§ **EXERCISE PROMPT**
From the line below that contains "events <~ ej_read_stream_backwards" to the line that contains "summary <~ get_session id;;", repeat every line exactly, both ends included, and nothing else.

§ **DATA UNDER STUDY**

Definition last_version (stream_id : string) : op J N :=
  events <~ ej_read_stream_backwards stream_id None 1;;
  op_ret (match head events with Some e => ev_stream_version e | None => 0%N end).
Definition set_title (inputs : Inputs) (id title : string) (actor : Actor) : op J SessionSummary :=
  _ <~ op_lift (validate_session_id id);;
  let title := trim title in
  _ <~ op_lift (reject (is_empty title || (MAX_TITLE_BYTES <? slen title)%N
                        || existsb unsafe_title_character (chars title))
    (StoreAdapter ("session title must be 1..=" ++s pretty MAX_TITLE_BYTES
      ++s " bytes without unsafe formatting")));;
  created <~ ej_read_stream_from (session_stream id) 0 1;;
  _ <~ op_lift (existing_session id created);;
  version <~ last_version (session_stream id);;
  index_version <~ last_version (title_stream id);;
  let context := session_context id id None in
  _ <~ ej_append_batch inputs
    [session_event (session_stream id) version TITLE_EVENT actor context (title_payload (Some title));
     session_event (title_stream id) index_version TITLE_INDEX_EVENT actor context
       (title_payload (Some title))];;
  summary <~ get_session id;;
  op_lift (ok_or summary (NotFound ("session " ++s id))).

§ **SOLUTION TO THIS PROBLEM**
  events <~ ej_read_stream_backwards stream_id None 1;;
  op_ret (match head events with Some e => ev_stream_version e | None => 0%N end).
Definition set_title (inputs : Inputs) (id title : string) (actor : Actor) : op J SessionSummary :=
  _ <~ op_lift (validate_session_id id);;
  let title := trim title in
  _ <~ op_lift (reject (is_empty title || (MAX_TITLE_BYTES <? slen title)%N
                        || existsb unsafe_title_character (chars title))
    (StoreAdapter ("session title must be 1..=" ++s pretty MAX_TITLE_BYTES
      ++s " bytes without unsafe formatting")));;
  created <~ ej_read_stream_from (session_stream id) 0 1;;
  _ <~ op_lift (existing_session id created);;
  version <~ last_version (session_stream id);;
  index_version <~ last_version (title_stream id);;
  let context := session_context id id None in
  _ <~ ej_append_batch inputs
    [session_event (session_stream id) version TITLE_EVENT actor context (title_payload (Some title));
     session_event (title_stream id) index_version TITLE_INDEX_EVENT actor context
       (title_payload (Some title))];;
  summary <~ get_session id;;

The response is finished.